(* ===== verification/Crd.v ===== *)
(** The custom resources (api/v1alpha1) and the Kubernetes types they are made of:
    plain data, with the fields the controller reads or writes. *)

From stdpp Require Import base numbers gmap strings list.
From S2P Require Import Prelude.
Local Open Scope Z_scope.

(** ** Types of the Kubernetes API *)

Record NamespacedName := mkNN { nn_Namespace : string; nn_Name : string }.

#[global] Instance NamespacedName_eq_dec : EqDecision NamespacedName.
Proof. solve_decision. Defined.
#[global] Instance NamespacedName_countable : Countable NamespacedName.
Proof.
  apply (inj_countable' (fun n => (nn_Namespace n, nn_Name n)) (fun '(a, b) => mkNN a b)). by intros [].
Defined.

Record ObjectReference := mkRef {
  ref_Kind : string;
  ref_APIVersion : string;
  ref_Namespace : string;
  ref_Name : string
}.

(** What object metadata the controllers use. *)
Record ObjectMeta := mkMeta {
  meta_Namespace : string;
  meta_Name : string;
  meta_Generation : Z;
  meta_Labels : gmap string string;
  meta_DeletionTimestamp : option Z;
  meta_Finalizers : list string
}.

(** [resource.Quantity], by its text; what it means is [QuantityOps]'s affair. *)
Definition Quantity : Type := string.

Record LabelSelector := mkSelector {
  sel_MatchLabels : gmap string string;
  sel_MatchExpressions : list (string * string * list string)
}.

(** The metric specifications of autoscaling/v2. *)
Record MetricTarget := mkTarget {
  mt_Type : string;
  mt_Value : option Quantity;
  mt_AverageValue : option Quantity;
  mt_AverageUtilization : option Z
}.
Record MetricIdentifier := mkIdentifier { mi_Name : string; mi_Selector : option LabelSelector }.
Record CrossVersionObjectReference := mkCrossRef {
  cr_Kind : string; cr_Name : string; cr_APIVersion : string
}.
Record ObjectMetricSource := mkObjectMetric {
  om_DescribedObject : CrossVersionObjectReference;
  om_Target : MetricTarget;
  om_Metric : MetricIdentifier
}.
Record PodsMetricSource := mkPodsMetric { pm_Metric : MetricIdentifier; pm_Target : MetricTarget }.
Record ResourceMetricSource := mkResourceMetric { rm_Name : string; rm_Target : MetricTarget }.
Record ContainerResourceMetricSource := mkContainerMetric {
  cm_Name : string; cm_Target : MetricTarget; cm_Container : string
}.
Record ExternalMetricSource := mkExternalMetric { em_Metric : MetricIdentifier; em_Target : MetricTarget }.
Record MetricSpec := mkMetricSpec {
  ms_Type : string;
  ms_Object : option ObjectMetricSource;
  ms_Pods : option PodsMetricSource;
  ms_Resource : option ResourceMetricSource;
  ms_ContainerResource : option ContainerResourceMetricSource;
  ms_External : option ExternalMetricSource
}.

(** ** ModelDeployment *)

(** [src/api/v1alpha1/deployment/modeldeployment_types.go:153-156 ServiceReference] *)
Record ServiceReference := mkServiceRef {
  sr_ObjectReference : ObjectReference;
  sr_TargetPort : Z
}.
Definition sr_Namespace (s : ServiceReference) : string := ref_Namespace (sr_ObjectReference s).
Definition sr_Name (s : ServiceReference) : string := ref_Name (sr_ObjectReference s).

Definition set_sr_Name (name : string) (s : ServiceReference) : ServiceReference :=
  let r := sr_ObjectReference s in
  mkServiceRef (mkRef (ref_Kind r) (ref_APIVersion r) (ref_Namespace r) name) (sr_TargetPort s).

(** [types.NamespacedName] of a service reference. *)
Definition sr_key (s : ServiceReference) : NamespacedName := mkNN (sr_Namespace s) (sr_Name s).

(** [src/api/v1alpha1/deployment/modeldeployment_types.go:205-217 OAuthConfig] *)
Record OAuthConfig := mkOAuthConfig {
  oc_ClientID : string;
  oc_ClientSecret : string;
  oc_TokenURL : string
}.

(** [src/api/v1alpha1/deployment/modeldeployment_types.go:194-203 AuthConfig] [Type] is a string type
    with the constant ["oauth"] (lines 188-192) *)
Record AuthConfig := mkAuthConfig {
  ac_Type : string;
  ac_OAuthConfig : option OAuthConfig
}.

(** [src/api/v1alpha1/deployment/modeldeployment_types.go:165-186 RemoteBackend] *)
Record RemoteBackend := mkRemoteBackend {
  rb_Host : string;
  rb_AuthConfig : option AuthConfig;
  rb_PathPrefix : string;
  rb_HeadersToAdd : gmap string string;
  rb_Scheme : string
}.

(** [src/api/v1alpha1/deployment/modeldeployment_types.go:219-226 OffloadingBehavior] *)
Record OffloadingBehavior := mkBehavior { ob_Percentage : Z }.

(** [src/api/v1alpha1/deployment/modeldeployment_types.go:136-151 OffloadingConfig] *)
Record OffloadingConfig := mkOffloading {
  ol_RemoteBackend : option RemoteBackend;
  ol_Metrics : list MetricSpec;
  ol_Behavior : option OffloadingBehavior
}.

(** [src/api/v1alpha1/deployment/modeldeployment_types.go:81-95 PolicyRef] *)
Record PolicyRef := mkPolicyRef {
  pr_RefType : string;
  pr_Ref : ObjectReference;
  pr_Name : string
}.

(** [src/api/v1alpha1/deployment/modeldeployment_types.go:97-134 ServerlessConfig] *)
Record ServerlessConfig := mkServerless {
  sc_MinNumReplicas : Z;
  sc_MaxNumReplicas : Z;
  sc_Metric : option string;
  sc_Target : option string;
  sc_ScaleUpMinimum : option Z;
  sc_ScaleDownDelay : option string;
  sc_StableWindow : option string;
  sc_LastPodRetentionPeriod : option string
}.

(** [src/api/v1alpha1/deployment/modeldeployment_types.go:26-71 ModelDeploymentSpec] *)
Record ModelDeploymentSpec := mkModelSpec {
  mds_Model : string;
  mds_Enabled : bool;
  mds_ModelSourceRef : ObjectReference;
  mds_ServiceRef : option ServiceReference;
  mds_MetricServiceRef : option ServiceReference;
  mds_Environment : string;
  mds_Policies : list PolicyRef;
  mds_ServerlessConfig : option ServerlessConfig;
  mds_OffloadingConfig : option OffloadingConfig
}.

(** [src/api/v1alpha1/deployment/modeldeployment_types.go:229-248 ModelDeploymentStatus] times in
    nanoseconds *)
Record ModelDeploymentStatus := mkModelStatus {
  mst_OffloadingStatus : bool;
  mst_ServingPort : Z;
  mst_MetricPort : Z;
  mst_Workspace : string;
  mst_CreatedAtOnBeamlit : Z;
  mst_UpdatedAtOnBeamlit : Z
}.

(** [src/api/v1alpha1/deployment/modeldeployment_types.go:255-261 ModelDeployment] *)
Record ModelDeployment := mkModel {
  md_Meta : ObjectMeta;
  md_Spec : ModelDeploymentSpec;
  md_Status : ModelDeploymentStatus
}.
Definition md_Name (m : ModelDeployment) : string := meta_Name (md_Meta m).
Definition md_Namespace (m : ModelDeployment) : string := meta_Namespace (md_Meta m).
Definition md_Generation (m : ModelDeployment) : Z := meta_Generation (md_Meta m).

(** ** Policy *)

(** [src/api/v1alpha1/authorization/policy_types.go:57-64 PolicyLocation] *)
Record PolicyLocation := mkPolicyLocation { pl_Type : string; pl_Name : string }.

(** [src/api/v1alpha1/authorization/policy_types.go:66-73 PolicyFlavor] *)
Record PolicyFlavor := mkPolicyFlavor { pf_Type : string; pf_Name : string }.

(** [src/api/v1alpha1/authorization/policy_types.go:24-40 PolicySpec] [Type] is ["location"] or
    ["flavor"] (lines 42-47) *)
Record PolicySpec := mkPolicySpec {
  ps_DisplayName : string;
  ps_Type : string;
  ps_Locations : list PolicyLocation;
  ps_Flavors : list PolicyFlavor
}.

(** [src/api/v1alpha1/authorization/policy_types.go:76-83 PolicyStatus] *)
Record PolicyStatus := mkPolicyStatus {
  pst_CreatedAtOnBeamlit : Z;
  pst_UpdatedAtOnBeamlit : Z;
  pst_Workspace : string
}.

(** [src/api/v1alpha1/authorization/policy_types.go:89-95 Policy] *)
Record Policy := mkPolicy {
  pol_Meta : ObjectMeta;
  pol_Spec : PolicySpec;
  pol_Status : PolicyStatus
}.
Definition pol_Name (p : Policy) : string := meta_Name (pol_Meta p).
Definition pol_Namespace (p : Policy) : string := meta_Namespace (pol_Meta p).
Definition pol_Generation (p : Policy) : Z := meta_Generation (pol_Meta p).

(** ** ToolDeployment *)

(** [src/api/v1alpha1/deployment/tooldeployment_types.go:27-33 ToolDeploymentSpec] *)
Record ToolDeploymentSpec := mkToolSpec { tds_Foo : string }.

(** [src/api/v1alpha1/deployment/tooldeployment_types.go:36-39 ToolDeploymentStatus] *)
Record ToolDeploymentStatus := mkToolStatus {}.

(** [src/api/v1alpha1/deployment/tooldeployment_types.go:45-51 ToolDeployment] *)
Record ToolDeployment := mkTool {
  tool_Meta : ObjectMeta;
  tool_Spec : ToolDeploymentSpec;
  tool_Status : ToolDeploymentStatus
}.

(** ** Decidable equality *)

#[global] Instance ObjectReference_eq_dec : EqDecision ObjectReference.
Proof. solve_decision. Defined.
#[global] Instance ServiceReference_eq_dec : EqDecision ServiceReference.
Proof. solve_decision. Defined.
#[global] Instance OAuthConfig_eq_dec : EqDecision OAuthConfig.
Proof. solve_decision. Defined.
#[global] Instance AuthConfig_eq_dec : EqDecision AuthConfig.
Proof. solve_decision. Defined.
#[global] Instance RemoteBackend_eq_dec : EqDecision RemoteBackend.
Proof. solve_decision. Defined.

───

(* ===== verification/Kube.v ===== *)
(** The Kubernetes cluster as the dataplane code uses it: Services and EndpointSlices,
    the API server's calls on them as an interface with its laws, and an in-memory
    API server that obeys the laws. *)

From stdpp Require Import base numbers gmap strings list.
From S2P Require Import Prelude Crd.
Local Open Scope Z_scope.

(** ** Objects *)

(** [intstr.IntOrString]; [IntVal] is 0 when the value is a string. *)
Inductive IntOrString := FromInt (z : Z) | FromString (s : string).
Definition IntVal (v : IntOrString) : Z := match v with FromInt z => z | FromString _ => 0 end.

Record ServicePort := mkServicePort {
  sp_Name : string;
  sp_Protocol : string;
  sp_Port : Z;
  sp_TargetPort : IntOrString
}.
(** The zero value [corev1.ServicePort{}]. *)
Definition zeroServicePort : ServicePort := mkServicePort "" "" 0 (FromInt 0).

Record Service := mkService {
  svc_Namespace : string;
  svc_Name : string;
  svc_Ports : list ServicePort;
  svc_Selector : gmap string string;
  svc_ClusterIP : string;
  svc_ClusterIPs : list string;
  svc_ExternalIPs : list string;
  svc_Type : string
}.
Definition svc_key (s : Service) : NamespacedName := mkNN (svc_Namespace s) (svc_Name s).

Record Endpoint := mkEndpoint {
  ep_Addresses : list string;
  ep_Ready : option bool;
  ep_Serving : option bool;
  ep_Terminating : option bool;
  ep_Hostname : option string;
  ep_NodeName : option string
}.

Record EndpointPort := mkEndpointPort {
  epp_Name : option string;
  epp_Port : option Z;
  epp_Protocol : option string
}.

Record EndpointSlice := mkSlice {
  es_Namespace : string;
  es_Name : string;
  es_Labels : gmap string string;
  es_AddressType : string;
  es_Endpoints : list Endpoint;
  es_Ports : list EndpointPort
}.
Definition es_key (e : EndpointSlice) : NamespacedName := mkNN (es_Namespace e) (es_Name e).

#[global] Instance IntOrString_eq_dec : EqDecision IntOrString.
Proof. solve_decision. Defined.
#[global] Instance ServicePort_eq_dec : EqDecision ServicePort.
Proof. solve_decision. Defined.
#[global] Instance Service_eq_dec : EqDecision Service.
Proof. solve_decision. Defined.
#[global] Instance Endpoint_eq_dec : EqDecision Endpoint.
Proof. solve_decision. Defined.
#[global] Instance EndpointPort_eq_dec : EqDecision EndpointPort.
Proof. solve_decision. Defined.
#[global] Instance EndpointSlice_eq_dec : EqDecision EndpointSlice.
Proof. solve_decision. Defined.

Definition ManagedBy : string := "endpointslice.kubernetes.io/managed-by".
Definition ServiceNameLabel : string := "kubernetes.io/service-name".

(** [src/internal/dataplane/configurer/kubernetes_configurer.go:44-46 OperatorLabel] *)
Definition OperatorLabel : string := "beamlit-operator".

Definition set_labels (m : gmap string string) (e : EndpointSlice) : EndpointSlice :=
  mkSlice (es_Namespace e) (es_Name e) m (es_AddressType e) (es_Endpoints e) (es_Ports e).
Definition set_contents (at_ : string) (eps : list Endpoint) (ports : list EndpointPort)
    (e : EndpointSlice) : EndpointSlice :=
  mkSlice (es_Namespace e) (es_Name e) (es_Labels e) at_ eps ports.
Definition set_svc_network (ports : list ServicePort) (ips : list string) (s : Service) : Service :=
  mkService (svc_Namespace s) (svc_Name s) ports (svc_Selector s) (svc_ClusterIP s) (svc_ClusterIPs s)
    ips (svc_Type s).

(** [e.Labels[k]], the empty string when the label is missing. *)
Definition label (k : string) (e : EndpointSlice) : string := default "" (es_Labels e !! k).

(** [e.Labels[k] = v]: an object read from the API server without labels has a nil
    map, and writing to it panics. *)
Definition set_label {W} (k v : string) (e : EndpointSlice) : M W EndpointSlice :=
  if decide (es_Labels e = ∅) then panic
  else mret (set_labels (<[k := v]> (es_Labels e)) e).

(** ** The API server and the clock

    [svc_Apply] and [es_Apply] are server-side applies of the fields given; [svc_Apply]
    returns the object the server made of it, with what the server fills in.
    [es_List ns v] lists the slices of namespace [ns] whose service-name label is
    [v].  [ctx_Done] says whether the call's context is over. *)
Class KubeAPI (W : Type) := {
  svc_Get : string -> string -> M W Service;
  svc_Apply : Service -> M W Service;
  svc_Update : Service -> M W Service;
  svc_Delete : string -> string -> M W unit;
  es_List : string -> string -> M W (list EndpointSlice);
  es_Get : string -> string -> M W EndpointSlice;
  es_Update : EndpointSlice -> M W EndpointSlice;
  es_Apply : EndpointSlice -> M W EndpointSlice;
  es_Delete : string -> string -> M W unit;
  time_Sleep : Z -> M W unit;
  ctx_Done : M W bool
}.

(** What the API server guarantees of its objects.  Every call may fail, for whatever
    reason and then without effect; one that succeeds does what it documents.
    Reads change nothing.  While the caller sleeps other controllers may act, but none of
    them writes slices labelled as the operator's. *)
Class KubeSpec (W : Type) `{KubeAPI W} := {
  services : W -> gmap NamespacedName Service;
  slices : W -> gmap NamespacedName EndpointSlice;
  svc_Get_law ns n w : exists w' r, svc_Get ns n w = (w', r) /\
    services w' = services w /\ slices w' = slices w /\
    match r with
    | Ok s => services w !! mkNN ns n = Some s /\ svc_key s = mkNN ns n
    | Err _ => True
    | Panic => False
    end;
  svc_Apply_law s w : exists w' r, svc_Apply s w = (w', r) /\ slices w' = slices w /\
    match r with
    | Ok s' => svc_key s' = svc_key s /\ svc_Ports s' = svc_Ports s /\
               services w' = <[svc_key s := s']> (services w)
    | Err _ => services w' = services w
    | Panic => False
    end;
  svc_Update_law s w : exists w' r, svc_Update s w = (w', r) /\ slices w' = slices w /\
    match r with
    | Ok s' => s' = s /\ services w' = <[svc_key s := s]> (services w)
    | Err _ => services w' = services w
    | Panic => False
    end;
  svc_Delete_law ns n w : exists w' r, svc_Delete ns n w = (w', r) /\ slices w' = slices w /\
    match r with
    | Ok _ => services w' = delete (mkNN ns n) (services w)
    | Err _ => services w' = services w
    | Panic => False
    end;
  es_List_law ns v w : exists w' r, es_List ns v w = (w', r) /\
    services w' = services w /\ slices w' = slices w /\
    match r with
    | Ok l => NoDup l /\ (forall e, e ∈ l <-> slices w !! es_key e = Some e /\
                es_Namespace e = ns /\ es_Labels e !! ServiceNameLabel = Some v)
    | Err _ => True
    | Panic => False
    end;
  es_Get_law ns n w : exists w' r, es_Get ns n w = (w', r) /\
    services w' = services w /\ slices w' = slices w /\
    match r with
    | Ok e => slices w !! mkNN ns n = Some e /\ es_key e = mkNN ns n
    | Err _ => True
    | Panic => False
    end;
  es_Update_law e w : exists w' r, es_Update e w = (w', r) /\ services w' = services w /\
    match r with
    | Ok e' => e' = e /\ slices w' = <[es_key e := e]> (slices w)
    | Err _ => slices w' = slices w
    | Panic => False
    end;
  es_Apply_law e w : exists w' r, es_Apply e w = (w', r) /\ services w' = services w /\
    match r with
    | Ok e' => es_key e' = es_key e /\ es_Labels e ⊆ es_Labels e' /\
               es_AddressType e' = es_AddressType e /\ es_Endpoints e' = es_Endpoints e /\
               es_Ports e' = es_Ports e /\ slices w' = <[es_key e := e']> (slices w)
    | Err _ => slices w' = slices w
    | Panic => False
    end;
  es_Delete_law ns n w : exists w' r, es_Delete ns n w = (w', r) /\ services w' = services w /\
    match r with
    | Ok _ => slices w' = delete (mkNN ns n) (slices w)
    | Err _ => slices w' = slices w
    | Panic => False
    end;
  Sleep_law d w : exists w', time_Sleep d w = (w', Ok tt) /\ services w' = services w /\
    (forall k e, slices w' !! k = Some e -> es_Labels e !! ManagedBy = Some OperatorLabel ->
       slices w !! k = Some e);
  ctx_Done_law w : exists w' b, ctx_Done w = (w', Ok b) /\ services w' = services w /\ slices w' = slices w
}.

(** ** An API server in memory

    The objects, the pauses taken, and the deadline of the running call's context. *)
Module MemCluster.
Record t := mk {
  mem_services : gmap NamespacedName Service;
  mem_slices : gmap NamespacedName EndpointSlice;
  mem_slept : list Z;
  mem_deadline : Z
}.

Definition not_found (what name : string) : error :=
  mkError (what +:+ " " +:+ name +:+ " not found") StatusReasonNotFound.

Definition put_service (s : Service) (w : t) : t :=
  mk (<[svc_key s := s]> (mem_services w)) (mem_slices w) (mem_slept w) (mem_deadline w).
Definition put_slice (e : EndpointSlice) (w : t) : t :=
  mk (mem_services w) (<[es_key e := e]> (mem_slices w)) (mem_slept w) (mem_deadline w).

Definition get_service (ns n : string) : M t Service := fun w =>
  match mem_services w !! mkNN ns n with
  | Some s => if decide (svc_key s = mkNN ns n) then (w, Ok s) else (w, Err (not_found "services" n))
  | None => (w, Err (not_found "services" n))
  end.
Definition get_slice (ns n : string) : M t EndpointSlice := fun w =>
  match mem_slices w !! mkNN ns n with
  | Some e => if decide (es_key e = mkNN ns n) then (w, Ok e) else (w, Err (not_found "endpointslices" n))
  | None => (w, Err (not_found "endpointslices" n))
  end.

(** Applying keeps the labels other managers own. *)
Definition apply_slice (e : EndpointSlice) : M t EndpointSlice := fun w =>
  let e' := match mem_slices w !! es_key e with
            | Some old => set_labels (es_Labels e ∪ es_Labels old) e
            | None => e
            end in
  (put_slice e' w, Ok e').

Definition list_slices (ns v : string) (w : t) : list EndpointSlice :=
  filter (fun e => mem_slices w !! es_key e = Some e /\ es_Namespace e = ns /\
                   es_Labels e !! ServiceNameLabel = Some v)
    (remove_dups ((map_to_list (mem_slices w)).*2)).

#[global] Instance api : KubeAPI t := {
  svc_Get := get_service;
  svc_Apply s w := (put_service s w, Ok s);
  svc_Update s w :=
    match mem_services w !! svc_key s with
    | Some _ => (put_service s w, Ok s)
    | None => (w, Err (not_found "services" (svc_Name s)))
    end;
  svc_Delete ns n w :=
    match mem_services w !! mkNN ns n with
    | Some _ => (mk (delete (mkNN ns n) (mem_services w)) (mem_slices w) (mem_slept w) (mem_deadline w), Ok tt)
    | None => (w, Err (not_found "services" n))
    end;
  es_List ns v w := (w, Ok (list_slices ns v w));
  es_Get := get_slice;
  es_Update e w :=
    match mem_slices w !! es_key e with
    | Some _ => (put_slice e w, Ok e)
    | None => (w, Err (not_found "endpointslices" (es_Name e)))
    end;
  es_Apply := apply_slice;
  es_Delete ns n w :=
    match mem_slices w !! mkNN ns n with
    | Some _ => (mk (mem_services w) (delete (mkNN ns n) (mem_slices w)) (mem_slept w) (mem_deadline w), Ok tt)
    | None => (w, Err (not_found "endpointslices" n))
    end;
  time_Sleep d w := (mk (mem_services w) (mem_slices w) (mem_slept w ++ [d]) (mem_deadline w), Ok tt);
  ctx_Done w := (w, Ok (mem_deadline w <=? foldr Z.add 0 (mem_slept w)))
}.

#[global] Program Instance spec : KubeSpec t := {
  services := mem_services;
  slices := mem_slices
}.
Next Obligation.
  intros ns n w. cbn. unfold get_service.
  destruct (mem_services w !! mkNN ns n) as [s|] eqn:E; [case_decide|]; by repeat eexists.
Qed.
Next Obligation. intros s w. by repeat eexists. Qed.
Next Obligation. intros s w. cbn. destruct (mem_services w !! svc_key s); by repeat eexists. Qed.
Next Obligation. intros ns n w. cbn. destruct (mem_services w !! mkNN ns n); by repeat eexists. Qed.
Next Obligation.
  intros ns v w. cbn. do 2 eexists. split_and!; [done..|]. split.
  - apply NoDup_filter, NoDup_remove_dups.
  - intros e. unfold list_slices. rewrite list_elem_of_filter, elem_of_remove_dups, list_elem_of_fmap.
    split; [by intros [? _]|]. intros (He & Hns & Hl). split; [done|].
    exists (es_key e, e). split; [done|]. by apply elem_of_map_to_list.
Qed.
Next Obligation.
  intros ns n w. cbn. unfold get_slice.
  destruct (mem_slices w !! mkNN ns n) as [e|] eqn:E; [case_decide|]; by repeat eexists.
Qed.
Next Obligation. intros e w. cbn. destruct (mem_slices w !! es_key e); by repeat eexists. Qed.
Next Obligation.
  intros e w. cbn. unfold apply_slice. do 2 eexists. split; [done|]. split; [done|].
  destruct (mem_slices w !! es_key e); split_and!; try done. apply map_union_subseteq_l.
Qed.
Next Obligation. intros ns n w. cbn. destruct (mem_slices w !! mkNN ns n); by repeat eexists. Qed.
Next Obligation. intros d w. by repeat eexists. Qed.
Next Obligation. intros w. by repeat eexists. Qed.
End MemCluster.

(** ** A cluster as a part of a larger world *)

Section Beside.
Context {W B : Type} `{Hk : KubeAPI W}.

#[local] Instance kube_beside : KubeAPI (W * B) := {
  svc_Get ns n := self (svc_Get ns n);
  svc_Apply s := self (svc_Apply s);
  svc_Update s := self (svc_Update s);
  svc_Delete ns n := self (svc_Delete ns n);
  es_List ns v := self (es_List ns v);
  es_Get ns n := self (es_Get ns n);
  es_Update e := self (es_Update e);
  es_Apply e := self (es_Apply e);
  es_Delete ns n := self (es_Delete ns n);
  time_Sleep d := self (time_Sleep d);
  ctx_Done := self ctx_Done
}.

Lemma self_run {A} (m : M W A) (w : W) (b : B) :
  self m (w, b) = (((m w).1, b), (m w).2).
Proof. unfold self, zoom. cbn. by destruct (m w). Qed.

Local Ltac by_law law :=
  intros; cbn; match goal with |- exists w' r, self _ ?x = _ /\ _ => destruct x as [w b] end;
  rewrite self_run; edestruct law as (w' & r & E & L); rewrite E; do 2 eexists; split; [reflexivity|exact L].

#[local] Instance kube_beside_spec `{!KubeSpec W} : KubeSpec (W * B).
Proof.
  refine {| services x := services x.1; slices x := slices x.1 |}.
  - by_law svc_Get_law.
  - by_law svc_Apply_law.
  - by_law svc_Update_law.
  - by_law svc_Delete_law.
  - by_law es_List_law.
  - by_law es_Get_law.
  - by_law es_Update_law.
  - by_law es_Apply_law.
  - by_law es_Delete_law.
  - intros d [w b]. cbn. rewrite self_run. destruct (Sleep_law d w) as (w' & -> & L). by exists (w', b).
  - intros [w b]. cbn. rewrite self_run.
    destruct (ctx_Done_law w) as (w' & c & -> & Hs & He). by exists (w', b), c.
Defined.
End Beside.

───

- _Problem description_: Using the entries above, copy out all lines that contain the string "ExternalMetricSource".

- _Task output_:
Record ExternalMetricSource := mkExternalMetric { em_Metric : MetricIdentifier; em_Target : MetricTarget }.
  ms_External : option ExternalMetricSource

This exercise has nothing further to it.